Israel tries to jump-start calls for Iran nuclear sanctions
Tuesday, March 9, 2010; 7:15 PM
Israeli officials are beginning to signal impatience with the slow pace of diplomacy aimed at restraining Iran's nuclear ambitions.
In Jerusalem on Tuesday, Israeli Prime Minister Binyamin Netanyahu stressed the need for the international community to join a U.S. sanctions push aimed at limiting Iran's nuclear program. He suggested the Iranian leadership's days could be numbered if it continues to seek nuclear capability.
"The stronger those sanctions are, the more likely it will be that the Iranian regime will have to choose between advancing its nuclear program and advancing the future of its own permanence," Netanyahu said. He added: "I think that the international community and the leading countries in the international community have to join the American effort. And Israel has been helping out with key countries and continues to do so."
Netanyahu's message is being reinforced by his deputy foreign minister, Daniel Ayalon, who arrived in Washington on Tuesday for urgent meetings on Iran with senior State Department and White House officials, including Deputy Secretary of State James B. Steinberg, Undersecretary of State William J. Burns and White House nuclear expert Gary Samore.
Ayalon traveled to Washington to emphasize Israel's growing displeasure and nervousness with the sanctions debate at the U.N. Security Council, according to a senior Israeli official who asked not to be identified because of the sensitive diplomacy.
The Obama administration had said that after a year of outreach to the Islamic Republic, it would get tough in 2010, promising "crippling sanctions" on Iran. U.N. sanctions were to be enacted quickly, followed by European Union sanctions and then even tougher unilateral sanctions by a group of like-minded countries. But Chinese objections have blocked action at the Security Council, and the United States has yet to float a draft resolution.

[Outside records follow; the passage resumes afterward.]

Lemma accumulators m a b c d e f g h records :
  foldl accumulate (usageAccumulator.mk m a b c d e f g h) records = usageAccumulator.mk m
    (foldl (fun n _ => n +i 1) a records) (foldl (fun n record => count_if (failed_request record) n) b records)
    (foldl (fun n record => n +i record_tokens record) c records)
    (foldl (fun n record => saturatingUsageAdd n (OutputImages (record_dimensions record))) d records)
    (foldl (fun n record => saturatingUsageAdd n (VideoMilliseconds (record_dimensions record))) e records)
    (foldl (fun n record => saturatingUsageAdd n (AudioMilliseconds (record_dimensions record))) f records)
    (foldl (fun n record => n +i record_cost record) g records)
    (foldl (fun n record => n +i UsageRecord.LatencyMS record) h records).
Proof. revert a b c d e f g h. induction records as [|record records IH]; intros *; [done|]. cbn [foldl]. by rewrite <- IH. Qed.

Lemma zero_in_int64 : in_int64 0.
Proof. by vm_compute. Qed.
#[local] Hint Resolve zero_in_int64 : core.

Lemma summarize_exact model records : countable records ->
  summarize (foldl accumulate (usageAccumulator.zero model) records) = summary_of model records.
Proof.
  intros [Hn Hd]. unfold usageAccumulator.zero. rewrite accumulators. unfold summarize, summary_of, mean_of, total_of, quantity_of. cbn.
  rewrite counting_all, counting, !foldl_wrap, !saturating_fold by (try done; try lia; intros; by apply Hd). done.
Qed.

"We were led to believe that by now, or the end of the month, that sanctions would be in place," the Israeli official said. Now it appears sanctions might take till April, or even later. In May, Lebanon takes the rotating presidency of the Security Council, which would push any sanctions resolution until at least June. Moreover, he said, any sanctions resolution that will emerge from the process appears likely to be very weak.
During his visit, Ayalon wanted to begin discussing other options, such as beginning unilateral sanctions without waiting for the U.N. sanctions, the official said. "It is important to be decisive," the official said. "Iran is the litmus test" for American power, he said, and any failure to deal toughly with Iran will only encourage America's enemies.
Vice President Biden, in Israel on Tuesday, sought to allay Israeli concerns. "We're determined to prevent Iran from acquiring nuclear weapons. And we're working with many countries around the world to convince Tehran to meet its international obligations and cease and desist," he said.